PROBLEM LINKS :
Stacks , Queue , Modulo , Modular Arithmetic , Modular Multiplication
Given N chefs in a queue , each chef may delegate his/her task to the junior least ahead of him and go away . The Head Chefs fearfulness of the scenario is the difference in index of the two positions + 1 . Head Chef’s total fearfulness is product of individual fearfulness corresponding to each chef . Find total fearfulness . In case no junior lies ahead the fearfulness is 1 .
The Naive Solution :
For each chef look at all chefs ahead of this chef in the queue till you find a junior chef and then update the Head Chef’s fearfulness . This has a time complexity of O(N^2) .
Using Stacks :
Start with given queue and an empty stack(of a structure of numbers and their indexes) .

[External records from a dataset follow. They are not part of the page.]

Lemma span_dq_scan s off :
  span_quoted_string_dq s off = (λ n, off + 1 + n) <$> scan_string dquote (drop (off + 1) s).
Proof.
  unfold span_quoted_string_dq. apply (span_quoted_loop_scan dquote);
    [apply dq_table_ok|discriminate|discriminate|lia].
Qed.

Lemma scan_string_range q s n : scan_string q s = Some n → 1 ≤ n ≤ length s.
Proof.
  revert n. induction s as [|c|c d s IH1 IH2] using str_ind2; intros n; simpl.
  - done.
  - case_bool_decide; [intros [= <-]; simpl; lia|]. by case_bool_decide.
  - case_bool_decide; [intros [= <-]; simpl; lia|]. case_bool_decide.
    + intros (m & Hm & ->)%fmap_Some. apply IH1 in Hm. lia.
    + intros (m & Hm & ->)%fmap_Some. apply IH2 in Hm. simpl in Hm. lia.
Qed.

(** ** Quoted identifiers *)

(** Length of the rest of a quoted identifier up to and including the closing
    quote; a doubled quote is one character of the name. *)
Fixpoint scan_identifier (q : ascii) (s : str) : option nat :=
  match s with
  | [] => None
  | c :: s' =>
      if bool_decide (c = q) then
        match s' with
        | d :: s'' => if bool_decide (d = q) then (λ n, 2 + n) <$> scan_identifier q s''
                      else Some 1
        | [] => Some 1
        end
      else (λ n, 1 + n) <$> scan_identifier q s'
  end.

Lemma scan_identifier_range q s n : scan_identifier q s = Some n → 1 ≤ n ≤ length s.
Proof.
  revert n. induction s as [|c|c d s IH1 IH2] using str_ind2; intros n; simpl.
  - done.
  - case_bool_decide; [intros [= <-]; simpl; lia|done].
  - case_bool_decide.
    + case_bool_decide; [|intros [= <-]; simpl; lia].
      intros (m & Hm & ->)%fmap_Some. apply IH1 in Hm. lia.
    + intros (m & Hm & ->)%fmap_Some. apply IH2 in Hm. simpl in Hm. lia.
Qed.

Lemma scan_identifier_find q s :
  scan_identifier q s =
  match find_if (λ d, bool_decide (d = q)) s with
  | None => None
  | Some i =>
      if bool_decide (s !! (i + 1) = Some q)
      then (λ n, i + 2 + n) <$> scan_identifier q (drop (i + 2) s)
      else Some (i + 1)
  end.
Proof.
  induction s as [|c s IH]; [done|]. simpl. case_bool_decide.
  - subst. destruct s as [|d s]; simpl.
    + done.
    + rewrite drop_0. destruct (decide (d = q)) as [->|].
      * by rewrite !bool_decide_eq_true_2.
      * rewrite !bool_decide_eq_false_2 by congruence. done.
  - rewrite IH. destruct (find_if _ s) as [i|]; [|done]. simpl.
    case_bool_decide; [|done].
    rewrite (option_fmap_add2 1 (i + 2) (S (i + 2))); [done|lia].
Qed.

Lemma span_quoted_identifier_loop_scan q fuel s p :
  length s - p < fuel → p ≤ length s →
  span_quoted_identifier_loop fuel q s p = (λ n, p + n) <$> scan_identifier q (drop p s).
Proof.
  revert p. induction fuel as [|fuel IH]; intros p Hf Hp; [lia|].
  cbn [span_quoted_identifier_loop]. unfold find_char. rewrite from_le by done.
  rewrite scan_identifier_find. destruct (find_if _ (drop p s)) as [i|] eqn:Ei; simpl; [|done].
  rewrite lookup_drop, Nat.add_assoc. case_bool_decide as Hq.
  - apply lookup_lt_Some in Hq. rewrite IH by lia. rewrite drop_drop.
    replace (p + (i + 2)) with (p + i + 2) by lia.
    rewrite (option_fmap_add2 p (i + 2) (p + i + 2)); [done|lia].
  - simpl. f_equal. lia.
Qed.

Lemma span_bt_scan s off :
  off < length s →
  span_quoted_sql_identifier_bt s off =
  (λ n, off + 1 + n) <$> scan_identifier backtick (drop (off + 1) s).
Proof. intros. apply span_quoted_identifier_loop_scan; lia. Qed.

(** ** Bounds of the span functions *)

Lemma from_range f s pos p :
  (∀ u i, f u = Some i → i ≤ length u) → from f s pos = Some p → pos ≤ p ≤ length s.
Proof.
  unfold from. intros Hf. case_decide; [|done]. intros (i & Hi & ->)%fmap_Some.
  apply Hf in Hi. rewrite length_drop in Hi. lia.
Qed.

Lemma from_find_if_range P s pos p :
  from (find_if P) s pos = Some p → pos ≤ p < length s ∧ ∃ c, s !! p = Some c ∧ P c = true.
Proof.
  unfold from. case_decide; [|done]. intros (i & Hi & ->)%fmap_Some.
  pose proof (find_if_lt _ _ _ Hi) as Hlt. rewrite length_drop in Hlt. split; [lia|].
  apply find_if_Some in Hi as (c & Hc & Pc & _). rewrite lookup_drop in Hc. eauto.
Qed.

Lemma span_to_eol_range s off : off ≤ length s → off ≤ span_to_eol s off ≤ length s.
Proof.
  intros. unfold span_to_eol, find_char.
  destruct (from _ _ _) eqn:E; [|lia]. apply from_find_if_range in E as [? _]. lia.
Qed.

Lemma span_sq_range s off e :
  span_quoted_string_sq s off = Some e → off + 1 < e ≤ length s.
Proof.
  rewrite span_sq_scan. intros (n & Hn & ->)%fmap_Some. apply scan_string_range in Hn.
  rewrite length_drop in Hn. lia.
Qed.

Lemma span_dq_range s off e :
  span_quoted_string_dq s off = Some e → off + 1 < e ≤ length s.
Proof.
  rewrite span_dq_scan. intros (n & Hn & ->)%fmap_Some. apply scan_string_range in Hn.
  rewrite length_drop in Hn. lia.
Qed.

Lemma span_bt_range s off e :
  off < length s → span_quoted_sql_identifier_bt s off = Some e → off + 1 < e ≤ length s.
Proof.
  intros ?. rewrite span_bt_scan by done. intros (n & Hn & ->)%fmap_Some.
  apply scan_identifier_range in Hn. rewrite length_drop in Hn. lia.
Qed.

Lemma span_cstyle_comment_range s off e :
  span_cstyle_comment s off = Some e → off + 4 ≤ e ≤ length s.
Proof.
  unfold span_cstyle_comment. case_bool_decide; [done|].
  intros (p & Hp & ->)%fmap_Some. unfold find_str, from in Hp. case_decide; [|done].
  apply fmap_Some in Hp as (i & Hi & ->). apply find_sub_le in Hi.
  rewrite length_drop in Hi. simpl in Hi. lia.
Qed.

Lemma skip_digits_range s o : o ≤ skip_digits s o ≤ o + length s.
Proof.
  revert o. induction s as [|c s IH]; intros o; simpl; [lia|].
  destruct (isdigit c); [specialize (IH (S o)); lia|lia].
Qed.

Lemma span_unquoted_identifier_range s off :
  off < length s → off < span_unquoted_identifier s off ≤ length s.
Proof.
  intros Hoff. unfold span_unquoted_identifier.
  assert (∀ fuel o, off ≤ o → o < length s →
    off < span_unquoted_identifier_loop fuel s o ≤ length s) as H; [|by apply H].
  induction fuel as [|fuel IH]; intros o Ho Hlt; simpl; [lia|].
  destruct (find_first_not_of _ _ _) as [p|] eqn:E; [|lia].
  apply from_find_if_range in E as [Hp _]. case_bool_decide; [lia|].
  destruct (_ <=? _)%Z; [lia|]. apply IH; lia.
Qed.

Lemma span_dollar_range s off p :
  off < length s →
  span_dollar_quoted_string_or_dollar_identifier s off = Ok p → off < p ≤ length s.
Proof.
  intros Hoff. unfold span_dollar_quoted_string_or_dollar_identifier.
  pose proof (span_unquoted_identifier_range s off Hoff).
  destruct (find_char s dollar (off + 1)) as [e|] eqn:Ee; [|intros [= <-]; lia].
  apply from_find_if_range in Ee as [He _].
  destruct (negb _); [intros [= <-]; lia|].
  set (tag := substr s off (e + 1 - off)).
  assert (length tag = e + 1 - off) as Hlen.
  { unfold tag, substr. rewrite length_take, length_drop. lia. }
  destruct (find_str s tag _) as [p'|] eqn:Ep; [|done]. intros [= <-].
  unfold find_str, from in Ep. case_decide; [|done].
  apply fmap_Some in Ep as (i & Hi & ->). apply find_sub_le in Hi.
  rewrite length_drop in Hi. lia.
Qed.

(** ** The iterator *)

(** The step of [operator++] leaves the iterator where it is.  What it skips is
    defined and proved in [SqlIteratorFacts]. *)
Definition rests (it : SQL_iterator) (o : nat) : Prop :=
  ∀ c, m_s it !! o = Some c → increment_step it o c = Ok (it, true).

Definition same_text (it it' : SQL_iterator) : Prop :=
  m_s it' = m_s it ∧ m_skip_quoted it' = m_skip_quoted it ∧
  m_dollar_quotes it' = m_dollar_quotes it.

Lemma increment_step_move it o c it' b :
  m_s it !! o = Some c → m_offset it = Some o → increment_step it o c = Ok (it', b) →
  same_text it it' ∧
  if b then it' = it
  else match m_offset it' with Some o' => o < o' ≤ length (m_s it) | None => True end.
Proof.
  intros Hc Ho. pose proof (lookup_lt_Some _ _ _ Hc) as Hlt. unfold increment_step.
  assert (∀ it0 b0, it0 = it → b0 = true → Ok (it0, b0) = Ok (it', b) →
    same_text it it' ∧ if b then it' = it
    else match m_offset it' with Some o' => o < o' ≤ length (m_s it) | None => True end) as Hstop.
  { intros ? ? -> -> [= <- <-]. done. }
  assert (∀ it0 p, same_text it it0 →
    (∀ o', p = Some o' → o < o' ≤ length (m_s it)) → Ok (set_offset it0 p, false) = Ok (it', b) →
    same_text it it' ∧ if b then it' = it
    else match m_offset it' with Some o' => o < o' ≤ length (m_s it) | None => True end) as Hmove.
  { intros it0 p ? Hp [= <- <-]. split; [done|]. simpl. destruct p; [by apply Hp|done]. }
  assert (same_text it it) as Hsame by done.
  case_bool_decide.
  { destruct (m_skip_quoted it); [|by apply Hstop]. apply Hmove; [done|].
    intros o' ?%span_sq_range. lia. }
  case_bool_decide.
  { destruct (m_skip_quoted it); [|by apply Hstop]. apply Hmove; [done|].
    intros o' ?%span_dq_range. lia. }
  case_bool_decide.
  { destruct (m_skip_quoted it); [|by apply Hstop]. apply Hmove; [done|].
    intros o' ?%span_bt_range; lia. }
  case_bool_decide.
  { case_bool_decide; [|by apply Hstop]. destruct (_ || _) eqn:Eh.
    - apply Hmove; [done|]. intros o' [= <-].
      assert (o + 3 ≤ length (m_s it)).
      { apply orb_true_iff in Eh as [Eh|Eh]; bool_to_prop; apply lookup_lt_Some in Eh; lia. }
      pose proof (skip_digits_range (drop (o + 3) (m_s it)) (o + 3)) as Hr.
      rewrite length_drop in Hr. lia.
    - apply Hmove; [done|]. intros o' ?%span_cstyle_comment_range. lia. }
  case_bool_decide.
  { destruct (_ && _) eqn:E; [|by apply Hstop]. bool_to_prop.
    apply Hmove; [done|]. intros o' [= <-].
    assert (o + 1 < length (m_s it)) by by eapply lookup_lt_Some. lia. }
  case_bool_decide.
  { apply Hmove; [done|]. intros o' [= <-].
    pose proof (span_to_eol_range (m_s it) (o + 1)). lia. }
  case_bool_decide.
  { destruct (_ && _) eqn:E; [|by apply Hstop]. bool_to_prop. apply Hmove; [done|].
    intros o' [= <-]. pose proof (span_to_eol_range (m_s it) (o + 2)). lia. }
  case_bool_decide; [|by apply Hstop].
  destruct (m_dollar_quotes it); [|by apply Hstop].
  destruct (span_dollar_quoted_string_or_dollar_identifier _ _) as [p|] eqn:Ep; simpl; [|done].
  destruct (_ && _) eqn:E; [|by apply Hstop]. apply Hmove; [done|]. intros o' [= <-].
  by apply span_dollar_range in Ep.
Qed.

Lemma same_text_trans it1 it2 it3 : same_text it1 it2 → same_text it2 it3 → same_text it1 it3.
Proof. unfold same_text. intuition congruence. Qed.

Lemma increment_step_throw it o c e :
  increment_step it o c = Throw e → ∃ m, e = invalid_argument m.
Proof.
  unfold increment_step. repeat case_bool_decide; repeat case_match; simpl; try done.
  destruct (span_dollar_quoted_string_or_dollar_identifier _ _) as [p|e'] eqn:E; simpl.
  { by destruct (_ && _). }
  intros [= ->]. unfold span_dollar_quoted_string_or_dollar_identifier in E.
  repeat case_match; simplify_eq. eauto.
Qed.

(** The loop of [operator++] ends with the iterator at rest, at or after the
    offset it started from. *)
Lemma increment_loop_spec fuel it o :
  m_offset it = Some o → o ≤ length (m_s it) → length (m_s it) - o < fuel →
  match increment_loop fuel it with
  | Ok it' => same_text it it' ∧ ∃ o', m_offset it' = Some o' ∧ o ≤ o' ≤ length (m_s it) ∧ rests it' o'
  | Throw e => ∃ m, e = invalid_argument m
  end.
Proof.
  revert it o. induction fuel as [|fuel IH]; intros it o Ho Hle Hf; [lia|].
  cbn [increment_loop]. rewrite Ho. destruct (m_s it !! o) as [c|] eqn:Ec.
  2:{ split; [done|]. exists o. split_and!; [done|lia|lia|]. intros d Hd. congruence. }
  destruct (increment_step it o c) as [[it1 b]|e] eqn:Es; simpl.
  2:{ by eapply increment_step_throw. }
  destruct (increment_step_move _ _ _ _ _ Ec Ho Es) as [Hsame Hb].
  pose proof (lookup_lt_Some _ _ _ Ec) as Hlt.
  destruct b.
  - subst it1. rewrite Ho. split; [done|]. exists o. split_and!; [done|lia|lia|].
    intros d Hd. simplify_eq. done.
  - set (it2 := match m_offset it1 with
                | Some _ => it1 | None => set_offset it1 (Some (length (m_s it1))) end).
    assert (same_text it it2 ∧ ∃ o', m_offset it2 = Some o' ∧ o < o' ≤ length (m_s it))
      as (Hs2 & o2 & Ho2 & Hr2).
    { unfold it2. destruct (m_offset it1) as [o1|] eqn:E1; [by eauto|].
      split; [done|]. simpl. destruct Hsame as [-> _]. eexists. split; [done|lia]. }
    pose proof Hs2 as (Hm2 & _ & _).
    assert (length (m_s it2) = length (m_s it)) as Hl2 by by rewrite Hm2.
    specialize (IH it2 o2 Ho2). destruct (increment_loop fuel it2) as [it3|]; [|apply IH; lia].
    destruct IH as (Hs3 & o3 & ? & ? & ?); [lia|lia|]. split.
    + by eapply same_text_trans.
    + exists o3. split_and!; [done|lia|lia|done].
Qed.

Lemma increment_spec it o :
  m_offset it = Some o →
  match increment it with
  | Ok it' => same_text it it' ∧ ∃ o', m_offset it' = Some o' ∧ o < o' ≤ length (m_s it) ∧ rests it' o'
  | Throw e => (∃ m, e = invalid_argument m) ∨ length (m_s it) ≤ o
  end.
Proof.
  intros Ho. unfold increment. rewrite Ho. case_bool_decide; [right; lia|].
  pose proof (increment_loop_spec (S (length (m_s it))) (set_offset it (Some (o + 1))) (o + 1))
    as H1.
  destruct (increment_loop _ _) as [it'|e].
  - destruct H1 as (Hs & o' & ? & ? & ?); simpl; [done|lia|lia|]. split; [done|].
    exists o'. split_and!; simpl in *; [done|lia|lia|done].
  - left. apply H1; simpl; [done|lia|lia].
Qed.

For each chef put him on a stack if the top of stack is not senior to him otherwise pop out as many senior chefs from the stack as possible ( updating Head Chef’s fearfulness at each pop ) and finally push the chef on the stack .
The time complexity of this solution is O(N) .
Example Using Stacks :
Given the queue , 8 3 7 8 9 12 13 11 3 4
Initialize ans = 1 ; sp = 1000000007
Step One : Stack == [8,1]
Step Two : Stack == [3,2] ( ans *= ( 2 - 1 + 1 ) , ans %= sp => ans = 2 )
Step Three : Stack == [3,2] [7,3] ( ans remains same )
Step Four : Stack == [3,2] [7,3] [8,4] ( ans remains same )
Step Five : Stack == [3,2] [7,3] [8,4] [9,5] ( ans remains same )
Step Six : Stack == [3,2] [7,3] [8,4] [9,5] [12,6] ( ans remains same )
Step Seven : Stack == [3,2] [7,3] [8,4] [9,5] [12,6] [13,7] ( ans remains same )
Step Seven : Stack = [3,2] [7,3] [8,4] [9,5] [11,8] ( Two elements are popped out , ans need to be multiplied by 2 and 3 corresponding to each of pop . So ans = 12 )
Step Eight : Stack == [3,2] [3,9] ( Four elements are popped out . ans need to be multiplied (modularly) by 2 , 5 , 6 , 7 )
Step Nine : Stack == [3,2] [3,9] [4,10] .
Finish and output ans .
Point to Remember :
Take modulus with the special number given after each multiplication .